I live in CO where the local breweries serve their beer full strength!

To the OP these guys are right the absolute best spot is relative. I will say the following locations will provide the epic riding you are looking for: Moab, Fruita, Breckenridge, Durango, all offer spectacular trail systems.


----------



## Tor-y-Foel (Nov 10, 2006)

I have done some wonderful trips from the UK to Utah/Arizona/Nevada over the last four years. A couple of the reports here, here and here

Flying direct to Vegas with Virgin (the only one that still does bikes for free!) works well and there is the opportunity to see Vegas in all its glory if that is your thing. Everyone should do that at least once! Virgin also fly to LA - usually book around now in the New Year sales for best prices.
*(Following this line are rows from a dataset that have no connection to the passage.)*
(** The state with the key material to answer with, and whether encryption was
    declared; [inr] of [None] is a null pointer. *)
Definition kmreq_step (have_out : bool) (x : CUDT.t K * list Z) : CUDT.t K * list Z + option (CUDT.t K * bool * bool * list Z) :=
  let '(s, l) := x in
  let enforced := bEnforcedEnc (m_config s) in
  match FindExtensionBlock l with
  | None => inr (Some (reject SRT_REJ_ROGUE s, false, false, []))
  | Some (cmd, contents, next) =>
      let bytelen := 4 * zlen contents in
      if cmd =? SRT_CMD_KMREQ then
        if negb have_out then inr (Some (reject SRT_REJ_IPE s, false, false, []))
        else
          match m_pCryptoControl s with
          | None => inr None
          | Some k =>
              let '(k, res, out) := processSrtMsg_KMREQ contents bytelen HS_VERSION_SRT1 (m_uPeerSrtVersion s) k in
              let s := set_m_pCryptoControl (Some k) s in
              if negb (res =? SRT_CMD_KMRSP) then inr (Some (reject SRT_REJ_IPE s, false, false, out))
              else if (zlen out =? 1) && enforced then
                inr (Some (reject (if m_RcvKmState k =? SRT_KM_S_BADSECRET then SRT_REJ_BADSECRET else SRT_REJ_UNSECURE) s, false, false, out))
              else inr (Some (s, true, true, out))
          end
      else if cmd =? SRT_CMD_KMRSP then
        match m_pCryptoControl s with
        | None => inr None
        | Some k =>
            let '(k, res) := processSrtMsg_KMRSP contents bytelen (m_uPeerSrtVersion s) k in
            let s := set_m_pCryptoControl (Some k) s in
            if enforced && (res =? -1) then
              inr (Some (reject (if m_SndKmState k =? SRT_KM_S_BADSECRET then SRT_REJ_BADSECRET else SRT_REJ_UNSECURE) s, false, false, []))
            else inr (Some (s, true, true, []))
        end
      else match next with Some l' => inl (s, l') | None => inr (Some (s, true, false, [])) end
  end.

Definition set_sStreamName_bytes (target : list Z) s : CUDT.t K :=
  on_config (fun c => set_sStreamName (storage_set MAX_SID_LENGTH target (sStreamName c)) c) s.

Section Config.
Variable find_filter : list Z -> option Factory.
These areas offer a wide range of superlative riding from mellow to super technical in fantastic landscapes. April/May and October are the ideal times to go to the desert areas - choice of spring flowers and freshness or fall colour - all good. SW Utah also offers the fabulous Zion and Bryce Canyons for time off the bike and the north rim of Grand Canyon is also accessible by bike. There is much else to do out there as well.

The above threads give an idea of what is available in that region. If it takes your fancy I have all the maps etc needed for doing the rides and riding notes for the main trails which you would be welcome to make use of - they are simple enough to copy to a disc.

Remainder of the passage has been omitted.